What to work on:
Print every line of the data word for word.

Source data:
════════════════
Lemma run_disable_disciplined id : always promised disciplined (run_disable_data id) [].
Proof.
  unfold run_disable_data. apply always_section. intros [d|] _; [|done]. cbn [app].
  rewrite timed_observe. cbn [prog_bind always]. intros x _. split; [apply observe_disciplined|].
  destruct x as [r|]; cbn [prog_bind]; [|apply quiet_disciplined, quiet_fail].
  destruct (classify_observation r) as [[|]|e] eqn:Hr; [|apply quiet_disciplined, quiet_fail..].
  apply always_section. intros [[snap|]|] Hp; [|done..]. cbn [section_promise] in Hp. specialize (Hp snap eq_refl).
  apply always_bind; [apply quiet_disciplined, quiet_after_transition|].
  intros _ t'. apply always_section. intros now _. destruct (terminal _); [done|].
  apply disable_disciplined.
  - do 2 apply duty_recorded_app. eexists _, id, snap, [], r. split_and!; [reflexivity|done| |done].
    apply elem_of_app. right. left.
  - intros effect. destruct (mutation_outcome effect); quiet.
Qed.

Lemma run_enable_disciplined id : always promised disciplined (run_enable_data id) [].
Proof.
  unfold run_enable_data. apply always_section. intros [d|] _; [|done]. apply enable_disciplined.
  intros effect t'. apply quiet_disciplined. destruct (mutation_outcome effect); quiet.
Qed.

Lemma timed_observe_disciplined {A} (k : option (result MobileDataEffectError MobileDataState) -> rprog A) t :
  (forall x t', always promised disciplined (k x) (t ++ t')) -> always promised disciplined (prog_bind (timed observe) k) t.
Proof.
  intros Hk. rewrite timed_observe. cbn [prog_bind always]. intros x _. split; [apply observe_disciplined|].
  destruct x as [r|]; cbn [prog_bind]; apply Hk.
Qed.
════════════════
Answer box:
Lemma run_disable_disciplined id : always promised disciplined (run_disable_data id) [].
Proof.
  unfold run_disable_data. apply always_section. intros [d|] _; [|done]. cbn [app].
  rewrite timed_observe. cbn [prog_bind always]. intros x _. split; [apply observe_disciplined|].
  destruct x as [r|]; cbn [prog_bind]; [|apply quiet_disciplined, quiet_fail].
  destruct (classify_observation r) as [[|]|e] eqn:Hr; [|apply quiet_disciplined, quiet_fail..].
  apply always_section. intros [[snap|]|] Hp; [|done..]. cbn [section_promise] in Hp. specialize (Hp snap eq_refl).
  apply always_bind; [apply quiet_disciplined, quiet_after_transition|].
  intros _ t'. apply always_section. intros now _. destruct (terminal _); [done|].
  apply disable_disciplined.
  - do 2 apply duty_recorded_app. eexists _, id, snap, [], r. split_and!; [reflexivity|done| |done].
    apply elem_of_app. right. left.
  - intros effect. destruct (mutation_outcome effect); quiet.
Qed.

Lemma run_enable_disciplined id : always promised disciplined (run_enable_data id) [].
Proof.
  unfold run_enable_data. apply always_section. intros [d|] _; [|done]. apply enable_disciplined.
  intros effect t'. apply quiet_disciplined. destruct (mutation_outcome effect); quiet.
Qed.

Lemma timed_observe_disciplined {A} (k : option (result MobileDataEffectError MobileDataState) -> rprog A) t :
  (forall x t', always promised disciplined (k x) (t ++ t')) -> always promised disciplined (prog_bind (timed observe) k) t.
Proof.
  intros Hk. rewrite timed_observe. cbn [prog_bind always]. intros x _. split; [apply observe_disciplined|].
  destruct x as [r|]; cbn [prog_bind]; apply Hk.
Qed.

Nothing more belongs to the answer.